Jet must face the music
It's clear anyone on a watchlist would have to take permission to go abroad under conditions that the executive or judiciary may impose.
As dramatic as a flight being recalled from takeoff to offload Naresh Goyal and his wife, the former Jet Airways chairman's near-departure from the country was a failure of the system to track potential escapees. The businessman, once considered a great success story in setting up the airline in the early "open skies" era of the 1990s, saw Jet run into heavy headwinds of debt and falling business of full-service airlines in the thick of a fight with budget carriers to fill routes in India and on lucrative international routes. The airline had to shut down as it owes over Rs 7,000 crores to PSU banks and has created untold misery by not paying its staff salaries for months together.

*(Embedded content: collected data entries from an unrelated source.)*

(* ===== verification/OfflineSafety.v ===== *)
(** * What offline verification establishes

    [verifyOfflineBindings] shares its reads between volumes; its success still
    means that every volume of the request was verified on its own. *)

From S2P Require Import Prelude Utf8 GoErrors Lifecycle KubeTypes Prog Api ResourceState Ownership PVBinding Offline Activation SwitcherRules.

(** No request of the program writes anything. *)
Definition read_only (h : trace) (r : req) : Prop := is_write r = false /\ is_progress r = false.

Lemma read_only_reads : reads_ok read_only.
Proof. by intros h r H1 H2. Qed.

(** The claim and its volume were read with the recorded identities, bound to
    each other on both sides, without custom finalizers, and not owned by
    another session. *)
Definition bound_pair (pvcRef pvRef : ObjectReference) (sid : string) (h : trace) : Prop :=
  exists pvc pv,
    Ev (GetPVC (Namespace pvcRef) (Name pvcRef)) (inl pvc) ∈ h /\ pvc_UID pvc = UID pvcRef /\
    pvc_Phase pvc = ClaimBound /\ pvc_VolumeName pvc = Name pvRef /\
    (forall f, f ∈ pvc_Finalizers pvc -> f = "" \/ f = PVCProtectionFinalizer) /\
    Ev (GetPV (Name pvRef)) (inl pv) ∈ h /\ pv_UID pv = UID pvRef /\ claimref_matches pv pvc = true /\
    (sid <> "" -> unowned_or sid pvc /\
       (mget (pv_Labels pv) SessionKey = "" \/ mget (pv_Labels pv) SessionKey = sid)).

(** In recovery: the claim is gone and its volume is retained by this session,
    still pointing at the recorded claim or reserved for [reserve]. *)
Definition retained_gap (pvcRef pvRef reserve : ObjectReference) (sid : string) (h : trace) : Prop :=
  claim_absent pvcRef h /\
  exists pv, Ev (GetPV (Name pvRef)) (inl pv) ∈ h /\ pv_UID pv = UID pvRef /\
    pv_DeletionTimestamp pv = None /\ mget (pv_Labels pv) SessionKey = sid /\
    pv_ReclaimPolicy pv = ReclaimRetain /\
    ((claimref_is (pv_ClaimRef pv) (Namespace pvcRef) (Name pvcRef) = true /\
      claimref_uid (pv_ClaimRef pv) = UID pvcRef) \/
     (Name reserve <> "" /\ claimref_is (pv_ClaimRef pv) (Namespace reserve) (Name reserve) = true /\
      claimref_uid (pv_ClaimRef pv) = "")).

Definition identity_ok (pvcRef pvRef : ObjectReference) (sid : string)
    (recovery : option ObjectReference) (h : trace) : Prop :=
  bound_pair pvcRef pvRef sid h \/
  exists reserve, recovery = Some reserve /\ retained_gap pvcRef pvRef reserve sid h.

(** One attachment list in which none of the volumes is attached. *)
Definition all_detached (pvNames : list string) (h : trace) : Prop :=
  pvNames = [] \/
  exists items, Ev ListVolumeAttachments (inl (Some items)) ∈ h /\
    Forall (fun a => attachment_holds pvNames a = false) items.

Lemma identity_ok_mono h h' pvcRef pvRef sid rc :
  h `suffix_of` h' -> identity_ok pvcRef pvRef sid rc h -> identity_ok pvcRef pvRef sid rc h'.
Proof.
  intros Hs [(pvc & pv & H1 & H2 & H3 & H4 & H5 & H6 & H7 & H8 & H9)|(rs & H1 & H2 & pv & H3 & H4)].
  - left. exists pvc, pv. split_and!; try done; by eapply suffix_elem.
  - right. exists rs. split; [done|]. split; [by eapply claim_absent_mono|].
    exists pv. split; [by eapply suffix_elem|done].
Qed.

Section rules.
Context (s : Switcher).

Lemma wp_verifyRetained pvcRef pvRef reserve sid h :
  claim_absent pvcRef h ->
  wp read_only (verifyRetainedActivationPV sid pvcRef pvRef reserve)
     (on_ok (retained_gap pvcRef pvRef reserve sid)) h.
Proof.
  intros Ha. apply wp_bind_2, wp_call; [apply read_only_reads|done|done|]. intros [pv|e]; [|done].
  case_test; [done|]. bool_prop. cbv zeta. case_test; [done|]. intros _.
  split; [eapply claim_absent_mono; [|done]; by apply suffix_cons_r|].
  apply bool_decide_eq_false in H2. apply bool_decide_eq_true in H0.
  exists pv. split_and!; try done; [left|destruct (pv_DeletionTimestamp pv); [by destruct H2|done]|].
  apply andb_false_iff in Heqb as [H4|H4]; bool_prop; [left|right]; done.
Qed.

Lemma wp_verifyIdentity pvcRef pvRef role sid rc h :
  wp read_only (verifyPVCAndPVIdentity pvcRef pvRef role sid rc) (on_ok (identity_ok pvcRef pvRef sid rc)) h.
Proof.
  pose proof read_only_reads as HG. unfold verifyPVCAndPVIdentity. case_test; [done|]. case_test; [done|].
  apply wp_bind_2, wp_call; [done|done|done|]. intros [pvc|e].
  - case_test; [done|]. bool_prop. apply wp_check_Ret.
    destruct (validatePVCDeletionFinalizers pvc _) eqn:Hf; [done|]. apply wp_check_Ret.
    assert (forall o : option err, (if sid <>s "" then o else None) = None -> sid <> "" -> o = None) as Hsid.
    { intros o Ho Hs. by destruct (String.eqb_spec sid ""). }
    destruct (if sid <>s "" then _ else None) eqn:Hown; [done|]. specialize (Hsid _ Hown).
    destruct (bool_decide_reflect (pvc_Phase pvc = ClaimBound)) as [Hph|]; [|done]. cbn [negb].
    case_test; [done|]. bool_prop.
    apply wp_bind_2, wp_call; [done|done|done|]. intros [pv|e]; [|done].
    case_test; [done|]. destruct (_ && foreign_owner _ _)%bool eqn:Hpo; [done|].
    case_test; [done|]. bool_prop. intros _. left.
    exists pvc, pv. split_and!; try done.
    + right. left.
    + by eapply deletion_finalizers_None.
    + left.
    + intros Hne. specialize (Hsid Hne). cbn [List.find] in Hsid.
      destruct (foreign_owner (mget (pvc_Annotations pvc) SessionKey) sid) eqn:F1; [done|].
      destruct (foreign_owner (mget (pvc_Labels pvc) SessionKey) sid) eqn:F2; [done|].
      apply foreign_owner_false in F1, F2. split; [done|].
      apply andb_false_iff in Hpo as [F3|F3]; [by bool_prop|]. by apply foreign_owner_false.
  - destruct rc as [reserve|]; [|done]. case_test; [|done].
    eapply wp_mono; [apply wp_verifyRetained; exists e; split; [done|left]|].
    intros r h' _ Hr Hn. right. exists reserve. split; [done|by apply Hr].
Qed.

Lemma wp_run_all {A B} (f : A -> kube B) (P : A -> B -> trace -> Prop) l h :
  (forall x b h1 h2, h1 `suffix_of` h2 -> P x b h1 -> P x b h2) ->
  (forall x h', wp read_only (f x) (fun b h'' => P x b h'') h') ->
  wp read_only (run_all f l) (fun bs h' => Forall2 (fun x b => P x b h') l bs) h.
Proof.
  intros Hm Hf. revert h. induction l as [|x l IH]; intros h; [by constructor|]. cbn [run_all].
  apply wp_bind_2. eapply wp_mono; [apply Hf|]. intros b h1 _ Hb.
  apply wp_bind_2. eapply wp_mono; [apply IH|]. intros bs h2 Hs2 Hbs.
  constructor; [by eapply Hm|done].
Qed.

Lemma wp_list_pods ns h :
  wp read_only (list_pods ns)
     (fun r h' => forall pods, r = inl pods -> Ev (ListPods ns) (inl (Some pods)) ∈ h') h.
Proof.
  apply wp_bind_2, wp_call; [apply read_only_reads|done|done|]. intros [[pods|]|e]; intros ps; [|done|done].
  intros [= <-]. left.
Qed.

Lemma wp_volumesDetached pvNames h :
  wp read_only (ensureVolumesDetached s pvNames) (on_ok (all_detached pvNames)) h.
Proof.
  unfold ensureVolumesDetached. destruct pvNames as [|n ns]; [by intros _; left|].
  apply wp_waitFor_; [apply read_only_reads|]. intros h' _.
  apply wp_bind_2, wp_call; [apply read_only_reads|done|done|]. intros [[items|]|e]; intros u; [|done|done].
  intros [= Hi]. right. exists items. split; [left|]. apply negb_true_iff in Hi.
  apply Forall_forall. intros a Ha. destruct (attachment_holds (n :: ns) a) eqn:E; [|done].
  exfalso. assert (existsb (attachment_holds (n :: ns)) items = true) as Hx; [|congruence].
  apply existsb_exists. exists a. split; [by apply list_elem_of_In|done].
Qed.
End rules.

(** ** Shared reads cover every volume *)

Lemma first_error_None l : first_error l = None -> Forall (fun e => e = None) l.
Proof.
  unfold first_error. induction l as [|[e|] l IH]; simpl; [by constructor|done|]. intros H. constructor; auto.
Qed.

Lemma elem_dedup seen l x : x ∈ l -> x ∈ seen \/ x ∈ dedup seen l.
Proof.
  revert seen. induction l as [|y l IH]; intros seen; [set_solver|]. cbn [dedup].
  rewrite elem_of_cons. destruct (contains seen y) eqn:E.
  - apply contains_true in E. intros [->|Hx]; [by left|by apply IH].
  - intros [->|Hx]; [right; left|]. destruct (IH (y :: seen) Hx) as [Hs|Hd]; [|right; by right].
    apply elem_of_cons in Hs as [->|Hs]; [right; left|by left].
Qed.

(** Every entry has an identity with the same references; without recovery no
    identity accepts a missing claim. *)
Lemma addIdentity_keeps recovering ids entry i : i ∈ ids -> i ∈ addIdentity recovering ids entry.
Proof. destruct entry as [[[pvc pv] role] rc]. unfold addIdentity. case_test; [done|]. set_solver. Qed.

Lemma addIdentity_has recovering ids pvc pv role rc :
  exists i, i ∈ addIdentity recovering ids (pvc, pv, role, rc) /\ id_pvc i = pvc /\ id_pv i = pv.
Proof.
  unfold addIdentity. case_test.
  - apply existsb_exists in Heqb as (i & Hi & Hb). bool_prop. apply bool_decide_eq_true in H, H0.
    exists i. split; [by apply list_elem_of_In|done].
  - eexists. split; [apply elem_of_app; right; left|done].
Qed.

Lemma fold_identities recovering entries ids :
  (forall i, i ∈ ids -> i ∈ foldl (addIdentity recovering) ids entries) /\
  (forall pvc pv role rc, (pvc, pv, role, rc) ∈ entries ->
     exists i, i ∈ foldl (addIdentity recovering) ids entries /\ id_pvc i = pvc /\ id_pv i = pv).
Proof.
  revert ids. induction entries as [|e entries IH]; intros ids; [set_solver|]. cbn [foldl].
  destruct (IH (addIdentity recovering ids e)) as [IH1 IH2]. split.
  - intros i Hi. by apply IH1, addIdentity_keeps.
  - intros pvc pv role rc Hin. apply elem_of_cons in Hin as [<-|Hin]; [|by eapply IH2].
    destruct (addIdentity_has recovering ids pvc pv role rc) as (i & Hi & H1 & H2).
    exists i. split; [by apply IH1|done].
Qed.

Lemma identities_recovery volumes i : i ∈ identities false volumes -> id_recoveryClaim i = None.
Proof.
  unfold identities. generalize (concat (map volume_identities volumes)). intros entries.
  assert (forall ids, (forall i, i ∈ ids -> id_recoveryClaim i = None) ->
    forall i, i ∈ foldl (addIdentity false) ids entries -> id_recoveryClaim i = None) as H.
  { induction entries as [|[[[pvc pv] role] rc] entries IH]; intros ids Hids; [done|]. cbn [foldl]. apply IH.
    intros j. unfold addIdentity. case_test; [apply Hids|]. rewrite elem_of_app, list_elem_of_singleton.
    intros [Hj| ->]; [by apply Hids|done]. }
  apply H. set_solver.
Qed.

(** ** The theorem *)

Definition volume_verified (sid : string) (recovering : bool) (v : PVCTransferBindings) (h : trace) : Prop :=
  (exists rc, (recovering = false -> rc = None) /\ identity_ok (SourcePVC v) (SourcePV v) sid rc h) /\
  (exists rc, (recovering = false -> rc = None) /\ identity_ok (DestinationPVC v) (DestinationPV v) sid rc h) /\
  no_consumers (Namespace (SourcePVC v)) (Name (SourcePVC v)) h /\
  no_consumers (Namespace (DestinationPVC v)) (Name (DestinationPVC v)) h.

Section theorem.
Context (s : Switcher) (sid : string) (volumes : list PVCTransferBindings) (recovering : bool).

Lemma lookup_pods_seen (h : trace) namespaces lists ns pods :
  Forall2 (fun n r => forall ps, r = inl ps -> Ev (ListPods n) (inl (Some ps)) ∈ h) namespaces lists ->
  ns ∈ namespaces -> lookup_pods namespaces lists ns = inl pods ->
  Ev (ListPods ns) (inl (Some pods)) ∈ h.
Proof.
  induction 1 as [|n r namespaces lists Hr _ IH]; [set_solver|]. cbn [lookup_pods].
  destruct (String.eqb_spec n ns) as [->|Hn]; [intros _; apply Hr|].
  rewrite elem_of_cons. intros [->|Hin]; [done|by apply IH].
Qed.

Lemma check_pods_None (h : trace) lists ref :
  Forall2 (fun n r => forall ps, r = inl ps -> Ev (ListPods n) (inl (Some ps)) ∈ h)
    (offline_namespaces volumes) lists ->
  check_pods (lookup_pods (offline_namespaces volumes) lists) (concat (map volume_claims volumes)) = None ->
  ref ∈ concat (map volume_claims volumes) -> no_consumers (Namespace ref) (Name ref) h.
Proof.
  intros Hl Hc Hin. unfold check_pods in Hc. apply first_error_None in Hc.
  rewrite Forall_forall in Hc. specialize (Hc _ (list_elem_of_fmap_2 _ _ _ Hin)).
  cbv beta in Hc.
  destruct (lookup_pods (offline_namespaces volumes) lists (Namespace ref)) as [pods|e] eqn:E; [|done].
  exists pods. split; [|by eapply no_consumer_pods]. eapply lookup_pods_seen; [done| |done].
  destruct (elem_dedup [] (map Namespace (concat (map volume_claims volumes))) (Namespace ref)) as [?|?];
    [by apply list_elem_of_fmap_2|set_solver|done].
Qed.

Lemma volume_in (v : PVCTransferBindings) {A} (f : PVCTransferBindings -> list A) x :
  v ∈ volumes -> x ∈ f v -> x ∈ concat (map f volumes).
Proof.
  intros Hv Hx. apply list_elem_of_In, in_concat. exists (f v).
  split; [apply in_map; by apply list_elem_of_In|by apply list_elem_of_In].
Qed.

Lemma wp_verifyOffline h :
  wp read_only (verifyOfflineBindings s sid volumes recovering)
     (on_ok (fun h' => Forall (fun v => volume_verified sid recovering v h') volumes /\
                       all_detached (offline_pvNames volumes) h')) h.
Proof.
  unfold verifyOfflineBindings. apply wp_bind_2.
  eapply wp_mono; [apply (wp_run_all _ (fun i e h' => e = None ->
    identity_ok (id_pvc i) (id_pv i) sid (id_recoveryClaim i) h'))|].
  { intros i e h1 h2 Hs Hi He. eapply identity_ok_mono; [done|by apply Hi]. }
  { intros i h'. apply wp_verifyIdentity. }
  intros errs h1 Hs1 Hids. apply wp_check_Ret. destruct (first_error errs) eqn:Hf; [done|].
  apply first_error_None in Hf.
  apply wp_bind_2. eapply wp_mono; [apply (wp_run_all _ (fun ns r h' => forall pods, r = inl pods ->
    Ev (ListPods ns) (inl (Some pods)) ∈ h'))|].
  { intros ns r h2 h3 Hs Hr pods Hp. eapply suffix_elem; [done|by apply Hr]. }
  { apply wp_list_pods. }
  intros lists h2 Hs2 Hlists. apply wp_check_Ret. destruct (check_pods _ _) eqn:Hc; [done|].
  eapply wp_mono; [apply wp_volumesDetached|]. intros r h3 Hs3 Hd Hr. split; [|by apply Hd].
  assert (forall i, i ∈ identities recovering volumes ->
    identity_ok (id_pvc i) (id_pv i) sid (id_recoveryClaim i) h3) as Hok.
  { intros i Hi. eapply identity_ok_mono with (h := h1); [by etrans|].
    apply list_elem_of_lookup in Hi as [k Hk]. destruct (Forall2_lookup_l _ _ _ _ _ Hids Hk) as (e & He & Hi).
    apply Hi. by eapply (Forall_lookup_1 (fun e => e = None)). }
  assert (forall pvc pv role rc, (pvc, pv, role, rc) ∈ concat (map volume_identities volumes) ->
    exists rc', (recovering = false -> rc' = None) /\ identity_ok pvc pv sid rc' h3) as Hent.
  { intros pvc pv role rc Hin. destruct (fold_identities recovering (concat (map volume_identities volumes)) []) as [_ Hfi].
    destruct (Hfi _ _ _ _ Hin) as (i & Hi & <- & <-). exists (id_recoveryClaim i). split; [|by apply Hok].
    intros ->. by eapply identities_recovery. }
  apply Forall_forall. intros v Hv. split_and!.
  - eapply Hent, (volume_in v); [done|left].
  - eapply Hent, (volume_in v); [done|right; left].
  - eapply no_consumers_mono; [exact Hs3|]. eapply (check_pods_None h2 lists); [exact Hlists|exact Hc|]. apply (volume_in v); [done|left].
  - eapply no_consumers_mono; [exact Hs3|]. eapply (check_pods_None h2 lists); [exact Hlists|exact Hc|].
    apply (volume_in v); [done|right; left].
Qed.

(** C24: offline verification is sound for every volume and writes nothing.
    [verifyOfflineBindings] issues only reads; when it reports no error, for each
    volume of the request both claims were read with their recorded UIDs, bound
    on both sides to the recorded volumes and free of custom finalizers and of
    other sessions (or, in recovery only, gone with their volumes retained by
    this session), no Pod was using either claim, and one attachment list showed
    none of the volumes attached. *)
Theorem offline_verification_sound {W} (server : handler W) w :
  let out := run server (verifyOfflineBindings s sid volumes recovering) w [] in
  calls_ok read_only [] out.2 /\
  (out.1.1 = Some None ->
     Forall (fun v => volume_verified sid recovering v out.2) volumes /\
     all_detached (offline_pvNames volumes) out.2).
Proof.
  cbv zeta. destruct (wp_adequate _ server _ _ w [] (wp_verifyOffline [])) as [Hc Hq].
  split; [exact Hc|]. intros Hn. by apply (Hq None).
Qed.
End theorem.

It's clear anyone on a watchlist would have to take permission to go abroad under conditions that the executive or judiciary may impose. The country has had a bad experience in many slipping out after grave financial crimes like Nirav Modi and his uncle, and legal battles being fought to bring them back. It would have been appropriate for the immigration authorities to have spotted his movement when he and his wife had their passports scanned at departure. It is such weaknesses in systems alerts that may have allowed others with big debts to leave. Jet Airways’ future is for the lenders to decide. If there are investors ready to throw good money after bad, there will be nothing like the airline flying again, if only for the sake of its thousands of employees. But the nation can't afford to support another big airline in debt, besides the cash draining Air India.